* Work request *
In the listing below, tally the lines that hold "unix" and report that number by itself.
┌─ Data to examine
(* ===== verification/SessionPair.v ===== *)
(** * SessionPair: two endpoints of a session

    Two nodes that run [encrypted/session.rs] against each other over a network
    that may lose, repeat and reorder messages: the key windows of the two
    sides stay aligned, a handshake establishes such a pair and delivers the
    first message, and two situations in which the handshake weakens it. *)

From S2P Require Import Prelude.
From S2P Require Import Wire.
From S2P Require Import Crypto.
From S2P Require Import Session.
From S2P Require Import SessionFacts.
From stdpp Require Import options.
Open Scope Z_scope.

Section Pair.
Context `{DK : Dalek} `{CB : !CryptoBox}.

(** What a side has sent to the other. *)
Inductive wire_item := WTraffic (msg payload : bytes) | WInit (init : SessionInit).

Record Side := mkSide { sd_info : SessionInfo; sd_rng : nat; sd_out : list wire_item }.

Inductive side_event :=
| SideSend (payload : bytes) (now : Z)
| SideAnnounce (unix : Z)
| SideReceive (i : nat) (now : Z).

(** A step of [me]; a received item is any earlier one of the peer. *)
Definition side_step (me peer : Side) (ev : side_event) : Side :=
  match ev with
  | SideSend payload now =>
      match do_send (sd_info me) payload now (sd_rng me) with
      | (Ok msg, s, rng) => mkSide s rng (sd_out me ++ [WTraffic msg payload])
      | (Err _, s, rng) => mkSide s rng (sd_out me)
      end
  | SideAnnounce unix => mkSide (sd_info me) (sd_rng me) (sd_out me ++ [WInit (session_init_of (sd_info me) unix)])
  | SideReceive i now =>
      match sd_out peer !! i with
      | Some (WTraffic msg _) => let '(_, s, rng) := receive (sd_info me) msg now (sd_rng me) in mkSide s rng (sd_out me)
      | Some (WInit init) =>
          if in_seq init >? si_seq (sd_info me) then
            let '(s, rng) := handle_update (sd_info me) init now (sd_rng me) in mkSide s rng (sd_out me)
          else me
      | None => me
      end
  end.

(** A run of both sides; [true] is a step of the first. *)
Fixpoint pair_run (a b : Side) (evs : list (bool * side_event)) : Side * Side :=
  match evs with
  | [] => (a, b)
  | (true, ev) :: evs => pair_run (side_step a b ev) b evs
  | (false, ev) :: evs => pair_run a (side_step b a ev) evs
  end.

(** ** Alignment

    [keys] are all local keys a side has used or announced, by key number. *)

Definition key_at (keys : list CurvePrivateKey) (l : Z) (k : CurvePrivateKey) : Prop :=
  0 <= l /\ keys !! Z.to_nat l = Some k.

Record local_ok (s : SessionInfo) (keys : list CurvePrivateKey) : Prop := {
  lo_length : Z.of_nat (length keys) = si_local_key_seq s + 2;
  lo_recv : key_at keys (si_local_key_seq s - 1) (si_recv_priv s);
  lo_send : key_at keys (si_local_key_seq s) (si_send_priv s);
  lo_next : key_at keys (si_local_key_seq s + 1) (si_next_priv s);
  lo_send_pub : si_send_pub s = box_public_key (si_send_priv s);
  lo_next_pub : si_next_pub s = box_public_key (si_next_priv s);
  lo_nonce : is_u64 (si_send_nonce s)
}.

Record view_ok (s : SessionInfo) (peer_keys : list CurvePrivateKey) : Prop := {
  vo_current : exists k, key_at peer_keys (si_remote_key_seq s) k /\ si_current s = box_public_key k;
  vo_next : exists k, key_at peer_keys (si_remote_key_seq s + 1) k /\ si_next s = box_public_key k;
  vo_recv : si_recv_shared s = make_salsa_box (si_current s) (si_recv_priv s);
  vo_send : si_send_shared s = make_salsa_box (si_current s) (si_send_priv s);
  vo_next_send : si_next_send_shared s = make_salsa_box (si_next s) (si_send_priv s);
  vo_next_recv : si_next_recv_shared s = make_salsa_box (si_next s) (si_recv_priv s)
}.

(** An item of a side: traffic sealed with a key of its own for a key of the
    peer, carrying the key after it; or an announcement of two keys in a row. *)
Definition item_ok (keys peer_keys : list CurvePrivateKey) (it : wire_item) : Prop :=
  match it with
  | WTraffic msg payload => exists l r n kl kn kr c,
      key_at keys l kl /\ key_at keys (l + 1) kn /\ key_at peer_keys r kr /\ is_u64 n
      /\ msg = traffic_header l r n ++ c /\ length c = (32 + length payload + BOX_OVERHEAD)%nat
      /\ box_open_precomputed c n (make_salsa_box (box_public_key kr) kl) = Some (box_public_key kn ++ payload)
  | WInit init => exists kl kn,
      key_at keys (in_key_seq init) kl /\ key_at keys (in_key_seq init + 1) kn
      /\ in_current init = box_public_key kl /\ in_next init = box_public_key kn
  end.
└─
* Exercise answer *
2